Initial Timing Set Up and Initial START/RUN FAILURE





Honestly, I have a hard time believing that this engine can even run at about 90º BTDC. I'd also like to mention that I'm using an ancient timing light that I've had for decades...is there an issue there? I don't know...but I think I'm going to also invest in a new dial back timing light. This way I'll know my test equipment is good.
On the topic of the heat issue (or more appropriately overheat)...one thing I noticed is that the upper radiator hose is always about room temp at the upper inlet to the radiator...like there's no coolant flow. Is the engine heating so fast that the thermostat doesn't have a chance to open to allow flow, or is it as simple as a stuck thermostat?? I'm also going to yank the thermostat to answer that question.
I'm going to get all of this mess sorted out yet.
I really think that you should remove the timing cover and check the timing setup.
When installing the distributor, I use an old cap where I cut out the side of it below the number 1 post so it is a quick check to see if it lined up or I need to move it back or forward a tooth so it is positioned correctly to allow for adjustment.
Last edited by 69 L46 4 Speed; Nov 5, 2014 at 07:46 AM.





I really think that you should remove the timing cover and check the timing setup.
When installing the distributor, I use an old cap where I cut out the side of it below the number 1 post so it is a quick check to see if it lined up or I need to move it back or forward a tooth so it is positioned correctly to allow for adjustment.
I'm going to spend a little more time on rechecking everything I can without tearing this thing down to the block and starting from scratch...but I have this sinking feeling that's the road I'm headed down.
My NEW $12 thermostat was stuck closed causing overheating on highway----I am running without a thermostat now to eliminate the overheating after 5-6 minutes of idling.
The distributor cap center contact disintergrated-I replaced all defective parts.....now have good spark.
Checked timing----it was at 11 o'clock position on passenger's side (amazing coincidence)---I removed valve cover.....rotated engine to TDC on #1 cylinder until both valves were closed.....I reclocked distributor to the #1 cylinder and reset timing again to 10*BTDC.
The engine cranked over about 15 seconds before starting and running PERFECTLY.
I let it idle 20 minutes with NO overheating at 170*F at 70*F ambient air temperature......idled great/revved great!!!!!
I turned off the ignition..... Now it WON'T start---it just tries to run for a second or two but will not run continuously.....fuel/spark/timing all are good.
I have given up for the night/will try again tomorrow and will check in on your thread.
Last edited by doorgunner; Nov 8, 2014 at 01:11 AM.
I went through the carb/cleaned/adjusted it.....
I went through the distributor/cap was damaged--center carbon contact was shattered/ignition module under advance plate was shorted out.

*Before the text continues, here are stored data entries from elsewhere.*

Lemma outcome_kept e s' : kept n s0 v good s' -> io_error e -> outcome (Raise e) s'.
Proof.
  intros (Hv & Hi & new & Hp & Hf) He. split; [|done]. exists new. split; [done|]. constructor; [|done].
  apply kept_is_old; [done|]. intros i E. by destruct (Hi i E).
Qed.

(** Syncing the directory after the rename *)
Lemma outcome_synced i x s r s' : renamed n v i x s -> whole = (i_mode x, i_data x) ->
  (forall j, v = Some j -> inodes s !! j = inodes s0 !! j) ->
  (exists new, past s = new ++ past s0 /\ Forall good new) ->
  fsync_directory s = (r, s') -> outcome r s'.
Proof.
  intros Hr Hw Hi (new & Hp & Hf) H. pose proof (renamed_good i x s Hr Hw Hi) as Hg.
  destruct Hr as (Hv & Hx & Hs & Hn). unfold fsync_directory, sys in H.
  destruct (fails s (calls s)); injection H as <- <-.
  - split; [|by left]. exists (disk_of s :: new). split; [by simpl; rewrite Hp|]. by constructor; [|constructor].
  - assert (Hv' : values n (take 1 <$> names s) = [Some i]) by (by rewrite values_synced, Hv).
    assert (Hh : forall o, may_hold n (inodes s, take 1 <$> names s) o <-> o = Some whole).
    { intros o. rewrite Hw. apply (settled_holds n (with_disk (inodes s) (take 1 <$> names s) s) i x Hv' Hx Hs). }
    split; [|split; [|exact Hh]].
    + exists (disk_of s :: new). split; [by simpl; rewrite Hp|]. constructor; [|by constructor].
      intros o Ho. right. by apply Hh.
    + exists (Some i). split; [done|]. intros j [= <-]. split; [done|]. by exists x.
Qed.

(** One more step before the rename *)
Lemma outcome_step {A} (m : M Fs A) (f : A -> M Fs unit) s r s' : kept n s0 v good s -> keeps n s0 v good m ->
  (m ≫= f) s = (r, s') ->
  (outcome r s' /\ exists e, r = Raise e) \/ exists a s1, m s = (Ok a, s1) /\ kept n s0 v good s1 /\ f a s1 = (r, s').
Proof.
  intros Hk Hm H. unfold mbind, M_bind in H. destruct (Hm s Hk) as [Hk1 He].
  destruct (m s) as [[a|e] s1]; [right; by exists a, s1|left].
  injection H as <- <-. split; [|by exists e]. apply outcome_kept; [done|by apply He].
Qed.

Lemma outcome_durable t (m : M Fs unit) s r s' : as_durable t m s = (r, s') ->
  exists r0, m s = (r0, s') /\ (outcome r0 s' -> outcome r s') /\ (r = Ok tt -> r0 = Ok tt).
Proof.
  unfold as_durable, catch. destruct (m s) as [[[]|e] s1]; intros [= <- <-]; [by exists (Ok tt)|].
  exists (Raise e). split; [done|]. split; [|done]. intros [Hp He]. split; [done|]. destruct He as [->|[x ->]]; right; by eexists.
Qed.
End Calls.

(** *** Which error is raised *)

(** The directory was opened and then could not be examined; nothing else was asked. *)
Definition unexamined (s s' : Fs) : Prop :=
  root_direct s = true /\ fails s (S (calls s)) = true /\ s' = called (called s).

Lemma durable_translates {A} t (m : M Fs A) s r s' : as_durable t m s = (r, s') -> r <> Raise OSError.
Proof. unfold as_durable, catch. destruct (m s) as [[a|e] s1]; intros [= <- <-]; [done|]. by destruct e. Qed.

Lemma directory_error s s' : _directory_fd s = (Raise OSError, s') -> unexamined s s'.
Proof.
  unfold _directory_fd, mbind, M_bind. destruct (as_durable _ _ s) as [[[]|e] s1] eqn:E.
  2:{ intros [= -> <-]. exfalso. by apply (durable_translates _ _ _ _ _ E). }
  unfold as_durable, catch, sys in E. destruct (fails s (calls s)) eqn:F; [done|]. simpl in E.
  destruct (root_direct s) eqn:Hr; [|done]. injection E as <-. unfold sys. simpl.
  destruct (fails s (S (calls s))) eqn:F2; [intros [= <-]; by split_and!|]. unfold gets. simpl. by destruct (root_owned s).
Qed.
Record good_sets (se : string * string) (seen : list string) (s : sets) : Prop := {
  gd_keys : List.NoDup (dict_keys s);
  gd_sets : forall k b, In (k, b) s -> k = s_name b /\ good_set se b;
  gd_seen : seen_in se seen s;
}.

Definition scanned (seen : list string) (found : list sets) : Prop :=
  length found = length specs /\
  forall n se, specs !! n = Some se -> good_sets se seen (nth n found []).

Lemma name_last se n stamp suffix : specs !! n = Some se -> In suffix _SUFFIXES ->
  exists a, last_char (name_in se stamp +:+ suffix) = Some a /\ In a ["e"; "6"; "t"]%char.
Proof.
  intros Hn Hs. destruct (sep_names _ Hsep _ _ stamp Hn) as [t ->].
  destruct Hs as [<-|[<-|[<-|[]]]]; [rewrite str_app_nil_r|..];
    (eexists; split; [by apply last_char_app|simpl; auto]).
Qed.

(** An entry is a file of at most one set, under at most one suffix. *)
Lemma name_once m n se se' stamp stamp' suffix suffix' :
  specs !! m = Some se -> specs !! n = Some se' -> In suffix _SUFFIXES -> In suffix' _SUFFIXES ->
  name_in se stamp +:+ suffix = name_in se' stamp' +:+ suffix' ->
  m = n /\ stamp = stamp' /\ suffix = suffix'.
Proof.
  intros Hm Hn Hs Hs' H.
  apply split_once in H as [H ->]; try done; [|by eapply sep_names|by eapply sep_names].
  pose proof (sep_once _ Hsep _ _ _ _ _ _ Hm Hn H) as <-. rewrite Hm in Hn. injection Hn as <-.
  by apply name_in_inj in H as ->.
Qed.

Lemma good_add se stamp suffix created f b :
  lang timestamp_re stamp -> strptime stamp = Some created -> In suffix _SUFFIXES ->
  file_at (name_in se stamp +:+ suffix) fs = Some f ->
  (b = new_set (name_in se stamp) created \/ s_name b = name_in se stamp /\ good_set se b) ->
  good_set se (add_suffix suffix (safe_file f) b).
Proof.
  intros Hl Ht Hs Hf Hb.
  assert (Hname : s_name b = name_in se stamp) by (destruct Hb as [->|[? _]]; done).
  assert (Hold : (exists st, lang timestamp_re st /\ s_name b = name_in se st /\ strptime st = Some (s_created b))
    /\ (forall t, In t (s_present b) -> In t _SUFFIXES /\
       exists g, file_at (s_name b +:+ t) fs = Some g /\ (s_unsafe b = false -> safe_file g = true))
    /\ (s_unsafe b = true -> exists t g, In t _SUFFIXES /\ file_at (s_name b +:+ t) fs = Some g /\ safe_file g = false)).
  { destruct Hb as [->|[_ [H1 H2 _ H4]]]; [|done]. split_and!; [by exists stamp|by intros t []|done]. }
  destruct Hold as (H1 & H2 & H4). constructor; [exact H1| | |].
  3: { simpl. intros [Hu|Hu%negb_true_iff]%orb_true_iff; [by apply H4|]. exists suffix, f. by rewrite Hname. }
  2: { intros E. assert (H : has suffix (add_suffix suffix (safe_file f) b) = true)
      by (by rewrite has_add, String.eqb_refl, orb_true_r).
    unfold has in H. by rewrite E in H. }
  intros t Ht'%has_in. rewrite has_add in Ht'.
  apply orb_true_iff in Ht' as [H|H]; [apply has_in in H|apply String.eqb_eq in H as ->]; simpl.
  - destruct (H2 t H) as (? & g & ? & Hg). split; [done|]. exists g. split; [done|].
    intros [? _]%orb_false_iff. auto.
  - split; [done|]. rewrite Hname. exists f. split; [done|]. by intros [_ ?%negb_false_iff]%orb_false_iff.
Qed.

To recap from an excerpt of post 1:
MY INITIAL SET-UP:
- I cranked the engine over and using the "thumb in the #1 plug hole method" verified the #1 cylinder is at TDC on the compression stroke.
- Verified damper timing mark is at "0" on timing tab
- Installed distributor with rotor pointing directly at #1 tower on the cap
THE PROBLEM: The engine will not start in the state outlined above. I CAN get it to run if I crank the distributor as far counter clockwise as will be allowed by the vacuum can hitting the intake. At this point the timing mark is advanced WAY off the scale of the timing tab..ALSO, after running for about 10 minutes it starts getting hot and I must shut it down.
When I removed the rocker covers and looked at the valves (both sides), the rockers did not move the way I expected to see them move on a stock built engine.
THE FIXES:
- TIMING: I tore down the engine and found the "builder" had installed what appeared to be a high lift-short duration cam. As I could not identify the cam and did not have the spec sheet for it, I had no idea if it was installed per mfg. specs, and should have been installed with the timing advanced or retarded, or for that fact if it was even a good match for a stock motor with 882 heads, stock manifold, carb, etc... so to remove all of the unknowns, I ordered and installed a new cam/lifter kit with stock lift/duration. Before installing the new cam, I compared the two side by side on the bench and they didn't look anywhere even close to one another.
Installed and degreed the "stock" cam, and all of my timing and start/run issues are now a thing of the past. - TEMP: Replaced the T-stat. The new 195º thermostat was defective. Tested it in a pan of boiling water and it barely cracked open. Compared it to a new one I had on hand that under the same conditions which opened fully.
My lesson learned here is NEVER trust a "fresh build" that you get without the ability to obtain the specs from the actual builder, or one that you do not have all of the paperwork for, including the all important cam spec sheet.
as I found out also.......
NEVER trust a brand new brand-name thermostat.....test it first!
It's good to hear it wasn't a really serious problem with your engine.